Remember that story about the little girl with the facial scars being allegedly thrown out of KFC because her injuries were upsetting the other customers: FAKE FAKE FAKE FAKE FAKE
http://www.nydailynews.com/news/national/woman-claim-kfc-kicked-3-year-old-disfigured-granddaughter-hoax-report-article-1.1841151 I mean I don't want to bang my own drum here, primarily because it was so obvious a 6 year old child could have seen through it, but I knew this crap was a hoax from the start. Why? Because EVERY SINGLE TIME one of these stories spreads like wildfire on social media and everyone's rushing to their keyboards to express their most righteous outrage, it turns out that the person who made the claim fabricated the whole thing for attention. Waitress writes offensive note on customers receipt condemning their "lifestyle" or their skin color or some such thing. Customer posts photo of receipt or otherwise recounts their experience on Facebook. Facebook users issue stark condemnations in their thousands. Mass media picks up the story. Goes viral. Millions of people vow never to shop at store X or eat at restaurant Y every again. Stories continue for about a week. And then it's all exposed as a big con.

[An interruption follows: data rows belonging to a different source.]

(** X9. The counts of a run: in each stage the printed number of
    duplicates, [sum(len(group) - 1)], plus the number of groups is the
    number of files in groups, which is never above the number of images
    analysed; and there are never more groups than duplicates.  No file is
    counted twice in a stage. *)
Theorem X9_duplicate_counts {H : HashLib} {I : ImageLib}
    (source_folder : string) (t : timeline) :
  let self := (finder.stages source_folder t).1 in
  let exact := (md5_duplicates self).*2 in
  let similar := perceptual_duplicates self in
  (NoDup (concat exact)
   ∧ finder.total_duplicates exact + length exact = length (concat exact)
   ∧ length (concat exact) ≤ length (all_images self)
   ∧ length exact ≤ finder.total_duplicates exact)
  ∧ (NoDup (concat similar)
     ∧ finder.total_duplicates similar + length similar
       = length (concat similar)
     ∧ length (concat similar) ≤ length (all_images self)
     ∧ length similar ≤ finder.total_duplicates similar).
Proof.
  intros self exact similar.
  assert (Hall : all_images self = (finder.get_image_files (at_scan t)).1)
    by apply stages_all_images.
  assert (Hexact : md5_duplicates self
                   = md5_duplicates
                       (finder.find_md5_duplicates (at_scan t) (at_md5 t)
                          (finder.init source_folder)).1)
    by apply stages_md5_duplicates.
  assert (Hsimilar : similar
                     = perceptual_duplicates
                         (finder.find_perceptual_duplicates (at_phash t)
                            finder.threshold_085
                            (finder.find_md5_duplicates (at_scan t) (at_md5 t)
                               (finder.init source_folder)).1).1).
  { subst similar self. by rewrite stages_finder. }
  assert (Hsizes : Forall (λ g : list string, 2 ≤ length g) exact).
  { subst exact. rewrite Hexact. apply Forall_fmap.
    apply find_md5_duplicates_sizes. }
  assert (Hsizes' : Forall (λ g : list string, 2 ≤ length g) similar).
  { rewrite Hsimilar. apply find_perceptual_duplicates_sizes. }
  assert (Hnd : NoDup (concat exact)).
  { subst exact. rewrite Hexact.
    apply (NoDup_concat_classes (λ p, (finder.calculate_md5 (at_md5 t) p).1)).
    - destruct (find_md5_duplicates_fields (at_scan t) (at_md5 t)
                  (finder.init source_folder)) as [_ ->].
      eapply sublist_NoDup; [|apply fmap_sublist, sublist_filter].
      apply md5_loop_NoDup. constructor.
    - intros k files Hin. split.
      + apply exact_groups_classes in Hin as [-> _].
        apply NoDup_filter, get_image_files_NoDup.
      + intros p Hp.
        by destruct (exact_group_member _ _ _ _ _ _ Hin Hp) as (_ & ? & _). }
  assert (Hnd' : NoDup (concat similar)).
  { rewrite Hsimilar. apply find_perceptual_duplicates_NoDup. }
  split; split_and!; try done.
  - apply total_duplicates_concat.
    eapply Forall_impl; [exact Hsizes|]. cbn. lia.
  - apply length_le_of_subset; [done|]. intros p Hp.
    apply elem_of_concat in Hp as (g & Hg & Hp). subst exact.
    apply list_elem_of_fmap in Hg as ([k files] & -> & Hin).
    rewrite Hexact in Hin. rewrite Hall.
    by destruct (exact_group_member _ _ _ _ _ _ Hin Hp) as (? & _).
  - by apply total_duplicates_groups.
  - apply total_duplicates_concat.
    eapply Forall_impl; [exact Hsizes'|]. cbn. lia.
  - apply length_le_of_subset; [done|]. intros p Hp.
    apply elem_of_concat in Hp as (g & Hg & Hp).
    rewrite Hsimilar in Hg.
    destruct (similar_group_member _ _ _ _ _ Hg Hp) as [Hin _].
    destruct (find_md5_duplicates_fields (at_scan t) (at_md5 t)
                (finder.init source_folder)) as [Hfield _].
    rewrite Hall, <- Hfield. exact Hin.
  - by apply total_duplicates_groups.
Qed.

When this KFC story came out, I made a comment on a news site along the lines of "here we go again, I wonder how long before it's exposed as a hoax." Downvoted something like 600 times. Roundly condemned over and over again in comment replies for being a "hater." People telling me "of course it's true, why would she make up something like that? KFC is a corporation and all corporations are evil."
Why does the general public have such awful, awful judgment? How are they so utterly terrible at seeing patterns? It kind of freaks me out that these people can vote and serve on juries etc.